Australia has backed the United States over its missile strikes against militias backed by Iran in the wake of a drone attack that killed three American troops and wounded dozens of others in Jordan last week.

Prime Minister Anthony Albanese called the latest strikes ‘‘appropriate’’ and repeated his call for a two-state solution between Israel and Palestine, while suggesting that any Palestinian state would have to be demilitarised to avoid conflict.

His comments came after the US and Britain struck 36 Houthi targets in Yemen with support from Australia in a second wave of assaults meant to disable Iran-backed groups that have attacked American and international interests after the Israel-Hamas war.

The latest strikes against the Houthis were launched by warships and fighter jets. They follow an air assault in Iraq and Syria on Saturday that targeted other Iranianbacked militias and the Iranian Revolutionary Guard in retaliation for the drone strike that killed the American troops.

‘‘We support the actions of the United States. These are proportionate. These are retaliatory for the actions of Iran-backed organisations. And they are not an escalation,’’ Albanese said yesterday.

‘‘We think that the United States has got it right. It’s important that, given the attacks that have occurred by groups backed by Iran, there be a response. There has been.’’
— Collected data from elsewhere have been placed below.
(* ===== verification/ViTypes.v ===== *)
(** * vendor-init: context, kernel interface and state files

    The [struct vi_ctx] that every stage receives, the program's view of the operating
    system, and [state.c]. The operating system is the class [Kernel]: the answer of every
    call may depend on everything that happened before it. The history of the calls is
    part of the state, so that a theorem can say what a stage sends. Logging ([log.c]) is
    left out: no decision of the program depends on it. *)

From stdpp Require Import pretty.
From S2P Require Import Prelude.
From S2P Require Import Qmi.

(** ** [struct vi_ctx] (vendor-init.h)

    The four flags only ever hold 0 and 1. The APN is a C string. *)

Record vi_ctx := mkViCtx {
  fd : Z;
  txid : Z;
  wds_port : Z;
  wda_port : Z;
  dpm_port : Z;
  dsd_port : Z;
  bearer_pkt_data_handle : Z;
  bearer_ipv4 : Z;
  bearer_gw : Z;
  bearer_mask : Z;
  bearer_dns1 : Z;
  bearer_dns2 : Z;
  bearer_mtu : Z;
  apn : string;
  dry_run : bool;
  skip_mm : bool;
  num_muxes : Z;
  full_ul : bool;
  simple_wds : bool;
}.

(** The object behind [ctx->apn]: the characters and the terminating NUL. *)
Definition c_bytes (s : string) : list Z :=
  map (λ a, Z.of_N (Ascii.N_of_ascii a)) (String.list_ascii_of_string s).
Definition c_object (s : string) : list Z := c_bytes s ++ [0].
Definition strlen (s : string) : Z := Z.of_nat (String.length s).

(** ** What the program does, newest first in a history *)

Inductive event :=
  | ESocket (r : Z)
  | EClose (fd : Z)
  | ESend (fd node port : Z) (data : list Z) (ok : bool)
  | EPoll (fd timeout r : Z)
  | ERecv (fd size : Z) (datagram : option (list Z))
  | EMkdir (path : string)
  | EWrite (path data : string) (ok : bool)
  | ESystem (cmd : string) (rc : Z)
  | EUsleep (us : Z) (cut : bool)
  | EClock (sec : Z)
  | EPause.

(** The kernel and the C library. [k_recvfrom] is the datagram that arrives, or [None] if
    the call fails; [k_signalled]: was SIGINT or SIGTERM delivered by now; [k_cut]: does a signal
    end the [usleep] that is called now, with EINTR; [k_cuts]: how often that can happen. *)
Class Kernel := {
  k_socket : list event → Z;
  k_sendto : list event → Z;
  k_poll : list event → Z;
  k_recvfrom : list event → option (list Z);
  k_fopen : list event → string → bool;
  k_system : list event → string → Z;
  k_clock : list event → Z;
  k_signalled : list event → bool;
  k_cut : list event → bool;
  k_cuts : nat;
}.

(** ** The state of the process

    [open_fds] are the sockets it holds. The static [dir_ensured] of [state.c] and the
    [g_stop] of [vendor-init.c] are part of it, and so are the files it wrote. *)
Record vi_state := mkVi {
  vctx : vi_ctx;
  files : gmap string string;
  dir_ensured : bool;
  g_stop : bool;
  open_fds : list Z;
  hist : list event;
}.

Abbreviation VI := (M vi_state).

Definition on_ctx (f : vi_ctx → vi_ctx) (s : vi_state) : vi_state :=
  mkVi (f (vctx s)) (files s) (dir_ensured s) (g_stop s) (open_fds s) (hist s).
Definition on_files (f : gmap string string → gmap string string) (s : vi_state) : vi_state :=
  mkVi (vctx s) (f (files s)) (dir_ensured s) (g_stop s) (open_fds s) (hist s).
Definition on_fds (f : list Z → list Z) (s : vi_state) : vi_state :=
  mkVi (vctx s) (files s) (dir_ensured s) (g_stop s) (f (open_fds s)) (hist s).
Definition ensured (s : vi_state) : vi_state :=
  mkVi (vctx s) (files s) true (g_stop s) (open_fds s) (hist s).
Definition stopped (s : vi_state) : vi_state :=
  mkVi (vctx s) (files s) (dir_ensured s) true (open_fds s) (hist s).
Definition logged (e : event) (s : vi_state) : vi_state :=
  mkVi (vctx s) (files s) (dir_ensured s) (g_stop s) (open_fds s) (e :: hist s).

Definition get_vctx : VI vi_ctx := s ← get; mret (vctx s).
Definition upd_vctx (f : vi_ctx → vi_ctx) : VI () := modify (on_ctx f).
Definition emit (e : event) : VI () := modify (logged e).

(** ** Field updates of the context *)

Definition ctx_set_bearer_socket (f port t : Z) (c : vi_ctx) : vi_ctx :=
  mkViCtx f t port (wda_port c) (dpm_port c) (dsd_port c)
    (bearer_pkt_data_handle c) (bearer_ipv4 c) (bearer_gw c) (bearer_mask c) (bearer_dns1 c)
    (bearer_dns2 c) (bearer_mtu c) (apn c) (dry_run c) (skip_mm c) (num_muxes c) (full_ul c)
    (simple_wds c).
Definition ctx_set_fd (v : Z) (c : vi_ctx) := ctx_set_bearer_socket v (wds_port c) (txid c) c.
Definition ctx_set_txid (v : Z) (c : vi_ctx) := ctx_set_bearer_socket (fd c) (wds_port c) v c.
Definition ctx_set_wds_port (v : Z) (c : vi_ctx) := ctx_set_bearer_socket (fd c) v (txid c) c.
Definition ctx_set_ports (wda dpm dsd : Z) (c : vi_ctx) : vi_ctx :=
  mkViCtx (fd c) (txid c) (wds_port c) wda dpm dsd
    (bearer_pkt_data_handle c) (bearer_ipv4 c) (bearer_gw c) (bearer_mask c) (bearer_dns1 c)
    (bearer_dns2 c) (bearer_mtu c) (apn c) (dry_run c) (skip_mm c) (num_muxes c) (full_ul c)
    (simple_wds c).
Definition ctx_set_wda_port (v : Z) (c : vi_ctx) := ctx_set_ports v (dpm_port c) (dsd_port c) c.
Definition ctx_set_dpm_port (v : Z) (c : vi_ctx) := ctx_set_ports (wda_port c) v (dsd_port c) c.
Definition ctx_set_dsd_port (v : Z) (c : vi_ctx) := ctx_set_ports (wda_port c) (dpm_port c) v c.
Definition ctx_set_bearer (pdh ipv4 gw mask dns1 dns2 mtu : Z) (c : vi_ctx) : vi_ctx :=
  mkViCtx (fd c) (txid c) (wds_port c) (wda_port c) (dpm_port c) (dsd_port c)
    pdh ipv4 gw mask dns1 dns2 mtu (apn c) (dry_run c) (skip_mm c) (num_muxes c) (full_ul c)
    (simple_wds c).
Definition ctx_set_pdh (v : Z) (c : vi_ctx) :=
  ctx_set_bearer v (bearer_ipv4 c) (bearer_gw c) (bearer_mask c) (bearer_dns1 c)
    (bearer_dns2 c) (bearer_mtu c) c.
Definition ctx_set_ipv4 (v : Z) (c : vi_ctx) :=
  ctx_set_bearer (bearer_pkt_data_handle c) v (bearer_gw c) (bearer_mask c) (bearer_dns1 c)
    (bearer_dns2 c) (bearer_mtu c) c.
Definition ctx_set_gw (v : Z) (c : vi_ctx) :=
  ctx_set_bearer (bearer_pkt_data_handle c) (bearer_ipv4 c) v (bearer_mask c) (bearer_dns1 c)
    (bearer_dns2 c) (bearer_mtu c) c.
Definition ctx_set_mask (v : Z) (c : vi_ctx) :=
  ctx_set_bearer (bearer_pkt_data_handle c) (bearer_ipv4 c) (bearer_gw c) v (bearer_dns1 c)
    (bearer_dns2 c) (bearer_mtu c) c.
Definition ctx_set_dns1 (v : Z) (c : vi_ctx) :=
  ctx_set_bearer (bearer_pkt_data_handle c) (bearer_ipv4 c) (bearer_gw c) (bearer_mask c) v
    (bearer_dns2 c) (bearer_mtu c) c.
Definition ctx_set_dns2 (v : Z) (c : vi_ctx) :=
  ctx_set_bearer (bearer_pkt_data_handle c) (bearer_ipv4 c) (bearer_gw c) (bearer_mask c)
    (bearer_dns1 c) v (bearer_mtu c) c.
Definition ctx_set_mtu (v : Z) (c : vi_ctx) :=
  ctx_set_bearer (bearer_pkt_data_handle c) (bearer_ipv4 c) (bearer_gw c) (bearer_mask c)
    (bearer_dns1 c) (bearer_dns2 c) v c.
Definition ctx_set_flags (dry skip ful simple : bool) (c : vi_ctx) : vi_ctx :=
  mkViCtx (fd c) (txid c) (wds_port c) (wda_port c) (dpm_port c) (dsd_port c)
    (bearer_pkt_data_handle c) (bearer_ipv4 c) (bearer_gw c) (bearer_mask c) (bearer_dns1 c)
    (bearer_dns2 c) (bearer_mtu c) (apn c) dry skip (num_muxes c) ful simple.
Definition ctx_set_simple_wds (v : bool) (c : vi_ctx) :=
  ctx_set_flags (dry_run c) (skip_mm c) (full_ul c) v c.
Definition ctx_set_dry_run (v : bool) (c : vi_ctx) :=
  ctx_set_flags v (skip_mm c) (full_ul c) (simple_wds c) c.
Definition ctx_set_skip_mm (v : bool) (c : vi_ctx) :=
  ctx_set_flags (dry_run c) v (full_ul c) (simple_wds c) c.
Definition ctx_set_full_ul (v : bool) (c : vi_ctx) :=
  ctx_set_flags (dry_run c) (skip_mm c) v (simple_wds c) c.
Definition ctx_set_options (a : string) (n : Z) (c : vi_ctx) : vi_ctx :=
  mkViCtx (fd c) (txid c) (wds_port c) (wda_port c) (dpm_port c) (dsd_port c)
    (bearer_pkt_data_handle c) (bearer_ipv4 c) (bearer_gw c) (bearer_mask c) (bearer_dns1 c)
    (bearer_dns2 c) (bearer_mtu c) a (dry_run c) (skip_mm c) n (full_ul c) (simple_wds c).

(** [ctx->txid++]: the value before, as a [uint16_t]. *)
Definition next_txid : VI Z :=
  c ← get_vctx; upd_vctx (ctx_set_txid (u16 (txid c + 1))) ;; mret (txid c).

(** ** System calls *)

Section Calls.
Context `{Kernel}.

Definition socket : VI Z :=
  s ← get;
  let r := k_socket (hist s) in
  emit (ESocket r) ;;
  when (0 <=? r) (modify (on_fds (cons r))) ;;
  mret r.

Fixpoint remove_fd (fd : Z) (l : list Z) : option (list Z) :=
  match l with
  | [] => None
  | x :: l' => if x =? fd then Some l' else cons x <$> remove_fd fd l'
  end.

(** Closing a socket the process does not hold is treated as undefined. *)
Definition close (fd : Z) : VI () :=
  s ← get;
  l ← of_option (remove_fd fd (open_fds s));
  modify (on_fds (λ _, l)) ;;
  emit (EClose fd).

(** [sendto] on a socket that is not open fails with EBADF. *)
Definition sendto (fd node port : Z) (data : list Z) : VI bool :=
  s ← get;
  let ok := bool_decide (fd ∈ open_fds s) && (0 <=? k_sendto (hist s)) in
  emit (ESend fd node port data ok) ;;
  mret ok.

Definition poll (fd timeout : Z) : VI Z :=
  s ← get;
  let r := k_poll (hist s) in
  emit (EPoll fd timeout r) ;;
  mret r.

(** The bytes that arrive in a buffer of [size] bytes, or [None] for an error; a longer
    datagram is cut. *)
Definition recvfrom (fd size : Z) : VI (option (list Z)) :=
  s ← get;
  let d := if bool_decide (fd ∈ open_fds s)
           then (λ l, take (Z.to_nat size) (map u8 l)) <$> k_recvfrom (hist s) else None in
  emit (ERecv fd size d) ;;
  mret d.

(** It returns early when a signal arrives; the program does not look at its result. *)
Definition usleep (us : Z) : VI () := s ← get; emit (EUsleep us (k_cut (hist s))).

(** [clock_gettime(CLOCK_MONOTONIC)], the seconds. *)
Definition clock_gettime : VI Z :=
  s ← get;
  let t := k_clock (hist s) in
  emit (EClock t) ;;
  mret t.

Definition system (cmd : string) : VI Z :=
  s ← get;
  let rc := k_system (hist s) cmd in
  emit (ESystem cmd rc) ;;
  mret rc.

(** [fopen(path, "w")], the writes and [fclose]; the result says whether it opened. *)
Definition fopen_write (path data : string) : VI bool :=
  s ← get;
  let ok := k_fopen (hist s) path in
  emit (EWrite path data ok) ;;
  when ok (modify (on_files <[path := data]>)) ;;
  mret ok.

(** Reads the volatile [g_stop]; a handler that ran has set it for good. *)
Definition read_stop : VI bool :=
  s ← get;
  if g_stop s || k_signalled (hist s) then modify stopped ;; mret true else mret false.

(** ** state.c *)

Definition STATE_DIR : string := "/run/vendor-init".
Definition newline : string := String (Ascii.ascii_of_nat 10) EmptyString.

(** [snprintf] into [char buf[n]] *)
Definition snprintf (n : nat) (s : string) : string := String.substring 0 (n - 1) s.

Definition ensure_dir : VI () :=
  s ← get;
  if dir_ensured s then mret ()
  else emit (EMkdir STATE_DIR) ;; modify ensured.

Definition write_file (name value : string) : VI () :=
  ensure_dir ;;
  fopen_write (snprintf 256 (STATE_DIR +:+ "/" +:+ name)) (value +:+ newline) ;;
  mret ().

Definition state_set_stage (stage : string) : VI () := write_file "stage" stage.
Definition state_set_result (result : string) : VI () := write_file "state" result.
(** [value] is the text the format produces. *)
Definition state_record (key value : string) : VI () := write_file key (snprintf 256 value).

End Calls.

(** ** Formats *)

Definition hex_digit (d : Z) : string :=
  match String.get (Z.to_nat d) "0123456789abcdef" with
  | Some c => String c EmptyString
  | None => EmptyString
  end.
Definition fmt_08x (v : Z) : string :=
  String.concat "" (map (λ k, hex_digit (Z.land (Z.shiftr v (4 * k)) 15)) [7; 6; 5; 4; 3; 2; 1; 0]).
Definition fmt_ip (v : Z) : string :=
  pretty (byte_of v 3) +:+ "." +:+ pretty (byte_of v 2) +:+ "." +:+
  pretty (byte_of v 1) +:+ "." +:+ pretty (byte_of v 0).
Asked whether Australia would recognise a Palestinian state in the event Israel did not do so, Albanese emphasised that Israel had an interest in its security.

‘‘We need to de-escalate. Part of that might mean, for example, any existence of a Palestinian state would be one which was a demilitarised state as well,’’ he said on the Insiders program on the ABC.

The Houthi targets were in 13 locations and were struck by American F/A-18 fighter jets from the USS Dwight D Eisenhower aircraft carrier and by the USS Gravely and the USS Carney Navy destroyers firing Tomahawk missiles from the Red Sea, US officials said.

The US warned that its response after the soldiers’ deaths at the Tower 22 base in Jordan a week ago would not be limited to one night, one target or one group. But the Houthis have been conducting almost daily missile or drone attacks against commercial and military ships transiting the Red Sea and Gulf of Aden, and they have made clear that they have no intention of scaling back their campaign.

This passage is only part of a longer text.